DHT is just one of the many causes of hair loss. The root cause is that the follicles are not getting enough blood/oxygen right? I think skull expansion may cause thinning of the blood vessels and cause the hair follicles in those regions to get less blood. I think skull expansion along with DHT and other variables all play a role in hair loss.no if skull expansion were the cause & not a genetic predispostion to DHT then all your hair would be affected, not just hair in the horse shoe shape
If skull expansion was the cause then DHT blocking drugs like finasteride would have no effect.
Surely it can't be a coincidence that Male Pattern Baldness is mostly concentrated in a region above and immediately surrounding the galea. Skull expansion or contraction of muscles connected to the galea seems to be the most convincing explanation as to why inflammatory factors and 5-AR activity is so high in this region. The notion that HFs are genetically conscripted to be sensitive to DHT in a certain area seems a little outlandish IMO. A lot of people dismiss this theory quickly by pointing to hair transplants but how successful are hair transplants? Anecdotal reports I have read in the past have suggested transplanted hairs do indeed miniaturise years down the line, but there hasn't been a long term study that has documented patient outcomes to verify one way or the other, for the time being the debate rages..

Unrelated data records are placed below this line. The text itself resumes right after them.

(** X12: [begin] twice, then nine polls 200 ms apart, interval 500: the
    history before the run is LOW, LOW, and the run writes HIGH, LOW, HIGH. *)
Lemma pin_levels_alternate_witness :
  let st := run 32 [Begin; Begin] (new 13, power_on) in
  let cs := poll 200 500 9 in
  let pin := _pin (fst st) in
  let before := trace (snd st) in
  let after := trace (snd (run 32 cs st)) in
  no_begin cs = true /\
  in_sync (fst st) (snd st) = true /\
  levels_written pin before = [LOW; LOW] /\
  written_during pin before after = [HIGH; LOW; HIGH] /\
  (levels_written pin after =
     written_during pin before after ++ levels_written pin before /\
   alternates
     (written_during pin before after ++ firstn 1 (levels_written pin before))
   = true).
Proof.
  intros st cs pin before after.
  assert (H1 : no_begin cs = true) by by_computation.
  assert (H2 : in_sync (fst st) (snd st) = true) by by_computation.
  split; [exact H1|]. split; [exact H2|].
  split; [vm_compute; reflexivity|]. split; [vm_compute; reflexivity|].
  exact (pin_levels_alternate 32 cs st H1 H2).
Defined.
(** * hippogriffe: the public-API index, annotation rewriting, base-class
    flattening and source links of [hippogriffe/_extension.py].

    The host object graph (griffe) is represented by a record of observers on
    node identifiers; Python dictionaries keyed by strings are [gmap]s, Python
    sets are [gset]s, and raising code returns in the [result] type. *)

From Stdlib Require Import Ascii DecimalString.
From stdpp Require Import gmap strings list fin_maps.

Set Warnings "-register-all".

(** ** Python string methods *)

(** [s.startswith(p)] *)
Fixpoint startswith (s p : string) {struct p} : bool :=
  match p with
  | EmptyString => true
  | String c p' =>
      match s with
      | EmptyString => false
      | String d s' => if decide (c = d) then startswith s' p' else false
      end
  end.

Fixpoint string_drop (n : nat) (s : string) : string :=
  match n with
  | O => s
  | S n' => match s with EmptyString => EmptyString | String _ s' => string_drop n' s' end
  end.

(** [s.removeprefix(p)] *)
Definition removeprefix (s p : string) : string :=
  if startswith s p then string_drop (String.length p) s else s.

(** [s.endswith(p)] *)
Definition endswith (s p : string) : bool :=
  startswith (String.rev s) (String.rev p).
(** * The AMax reduction node of torch_xla's IR

    A shallow embedding of [torch_xla/csrc/ops/amax.cpp] and
    [torch_xla/csrc/ops/amax.h]: the node's constructor, [Clone], [Lower],
    [ToString] and the accessors of the header.  What these call and is
    declared elsewhere (the [Node] base class, [Value], the lowering context,
    [InferOutputShape], [BuildMaxInDims], the hash functions) is either taken
    as an interface or modelled from the specification, and marked as such. *)

From Stdlib Require Import ZArith Lia Ascii.
From stdpp Require Import base list strings pretty gmap.

Local Open Scope string_scope.
Set Warnings "-register-all".

(** ** Errors and fallible computations *)

(** The first three are the specification's taxonomy of errors; the last two
    are what the C++ library does on an index that is not there:
    [operands.at(0)] throws [std::out_of_range], and [operands[0]] on an
    empty span has no defined behaviour. *)
Inductive Error : Type :=
| ShapeMismatch
| IndexOutOfRange
| LoweringError (node : string)
| std_out_of_range
| span_out_of_bounds.

Inductive result (A : Type) : Type :=
| Ok (a : A)
| Err (e : Error).

Arguments Ok {A} a.
Arguments Err {A} e.

#[export] Instance result_bind : MBind result :=
  fun A B (k : A -> result B) (r : result A) =>
    match r with
    | Ok a => k a
    | Err e => Err e
    end.

(** ** Shapes *)

(** [xla::PrimitiveType], the element types a tensor can have. *)
Inductive PrimitiveType : Type :=
| PRED | S8 | S16 | S32 | S64 | U8 | U16 | U32 | U64 | F16 | BF16 | F32 | F64.

(** [xla::Shape] of an array: its element type and the size of each axis
    ([xla::int64] sizes, as [Z]). *)
Record Shape : Type := {
  element_type : PrimitiveType;
  dimensions : list Z
}.

Definition rank (s : Shape) : nat := length (dimensions s).

(** ** The backend's expressions *)

(** [xla::XlaOp].  Two ways of building one matter for this node: the
    placeholders that shape inference hands to a trial lowering, and the
    maximum over dimensions that the node lowers to. *)
Inductive XlaOp : Type :=
| XParameter (number : nat) (shape : Shape)
| XMaxInDims (input : XlaOp) (dimensions : list Z) (keep_reduced_dimensions : bool).

Definition XlaOpVector : Type := list XlaOp.

(** An axis index is valid for a tensor of rank [r] when it is in [0, r). *)
Definition valid_axis (r : nat) (d : Z) : bool :=
  (0 <=? d)%Z && (d <? Z.of_nat r)%Z.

Surely it can't be a coincidence that Male Pattern Baldness is mostly concentrated in a region above and immediately surrounding the galea. Skull expansion or contraction of muscles connected to the galea seems to be the most convincing explanation as to why inflammatory factors and 5-AR activity is so high in this region. The notion that HFs are genetically conscripted to be sensitive to DHT in a certain area seems a little outlandish IMO. A lot of people dismiss this theory quickly by pointing to hair transplants but how successful are hair transplants? Anecdotal reports I have read in the past have suggested transplanted hairs do indeed miniaturise years down the line, but there hasn't been a long term study that has documented patient outcomes to verify one way or the other, for the time being the debate rages..
The first hair transplants were ugly plugs. and sometimes you see older patients who had these primitive hair transplant who go for repair hair transplant. And what do we see more than a decade after? they still have these hair plugs.
secondly look at this post #51 I posted in another thread :
https://www.hairlosstalk.com/intera...ent-for-mice-found.115828/page-3#post-1697090
so literally 10years after... transplanted hairs on the 1st third are the only ones still holding on and he lost all the native hairs behind.
Honestly that does not disprove the theory. The frontal bone runs from directly on the top of the orbits to the coronal suture at the top of the cranium vault. U wrote that he was NW3A, and his re-balding patterns seem to agree with this. Hair transplanted to just about his natural hairline has again receded, since it was in the affected zone. Anywhere south of that was probably not affected, just as his eyebrows don't thin because they are not in the balding zone.
Or, u can think of it as growth along the coronal suture expanding the cranium forwards and "pushing" the transplanted hair forwards creating a gap that was previously fixed.